Crítica/ Antes da Chuva
A montagem do
texto do diretor Rodrigo Portella, que está em cartaz na Sala Multiuso, é
oriunda de Três Rios, cidade que abriga a Cia Cortejo e onde o diretor
desenvolve a sua interessante carreira de encenador. Como no espetáculo
anterior, Uma História Oficial, já apresentado
no Rio, também Antes da Chuva é
baseado em texto de Gabriel Gárcia Márquez, aproximando o realismo fantástico
do autor colombiano à realidade interiorana da sede do grupo, estabelecendo
integração de universos. A realização não poderia ser mais despojada, com o
palco desprovido de qualquer adereço, iluminação buscando diálogo com os atores
e a dupla de intérpretes como o traço definidor da cena. Portella fatia o texto
para traduzi-lo como ação e movimento, numa forma narrativa que evita a mera
ilustração para deixar que aflore o jogo dos afetos nos tempos do cólera. O
confronto entre sentimentos mantidos por anos como razão única para continuar e
a estreiteza de um mundo que se justifica pelos seus limites, circula por
constante balé de corpos que se movimentam ao ritmo das aproximações e
rejeições.
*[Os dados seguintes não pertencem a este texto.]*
(* ===== verification/AnyTls.v ===== *)
(** * AnyTLS frames, settings and padding schemes
    ([src/anytls/anytls_types.rs], [src/anytls/anytls_padding.rs])

    Frames are encoded into and decoded from the buffers of [Buf.v]; the read
    loop of a session ([src/anytls/anytls_server_session.rs], [recv_loop])
    appends what the socket delivers and drains the frames that are complete.
    Settings are a hash map written one [key=value] per line in the map's
    iteration order, which is a parameter.  A padding scheme is such a text; MD5
    and the random generator are parameters.  Shown: a stream of frames is
    recovered however the transport cuts it; settings survive the round trip in
    any iteration order; generated record sizes stay inside the ranges of the
    scheme. *)
From S2P Require Import Prelude Text Buf.
Local Open Scope Z_scope.

Module AnyTls.

Definition FRAME_HEADER_SIZE : nat := 7.

Inductive Command :=
| Waste | Syn | Psh | Fin | Settings | Alert | UpdatePaddingScheme | SynAck
| HeartRequest | HeartResponse | ServerSettings.
#[global] Instance Command_eq_dec : EqDecision Command.
Proof. solve_decision. Defined.

Definition command_byte (c : Command) : Z :=
  match c with
  | Waste => 0 | Syn => 1 | Psh => 2 | Fin => 3 | Settings => 4 | Alert => 5
  | UpdatePaddingScheme => 6 | SynAck => 7 | HeartRequest => 8 | HeartResponse => 9
  | ServerSettings => 10
  end.

Definition Command_try_from (value : Z) : outcome Command :=
  match value with
  | 0 => Ok Waste
  | 1 => Ok Syn
  | 2 => Ok Psh
  | 3 => Ok Fin
  | 4 => Ok Settings
  | 5 => Ok Alert
  | 6 => Ok UpdatePaddingScheme
  | 7 => Ok SynAck
  | 8 => Ok HeartRequest
  | 9 => Ok HeartResponse
  | 10 => Ok ServerSettings
  | _ => err InvalidData "unknown command"
  end.

Record Frame := mkFrame { cmd : Command; stream_id : Z; data : bytes }.
#[global] Instance Frame_eq_dec : EqDecision Frame.
Proof. solve_decision. Defined.

Definition control (cmd : Command) (stream_id : Z) : Frame := mkFrame cmd stream_id [].
Definition with_data (cmd : Command) (stream_id : Z) (data : bytes) : Frame :=
  mkFrame cmd stream_id data.
Definition data_frame (stream_id : Z) (data : bytes) : Frame := with_data Psh stream_id data.

Definition decode_header (header : bytes) : outcome (Command * Z * Z) :=
  b0 ← index header 0;
  cmd ← Command_try_from b0;
  id ← slice header 1 5;
  len ← slice header 5 7;
  mret (cmd, be_decode id, be_decode len).

Section codec.
Context {b : Type} `{Buf b}.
Os atores e seus corpos são únicas e complementares presenças,
cenário de seus diálogos, iluminação de seus gestos e figurino de suas interpretações.
Bruna Portella e
Luan Vieira demonstram integral apropriação das propostas da direção,
compartilhada por Rodrigo Portella e Leo Marvet, sustentando nos 60 minutos da
encenação, intensa reverberação de embate emocional, solidamente construído na
sala de ensaio e trazido ao palco com a integridade do exercício bem desenvolvido.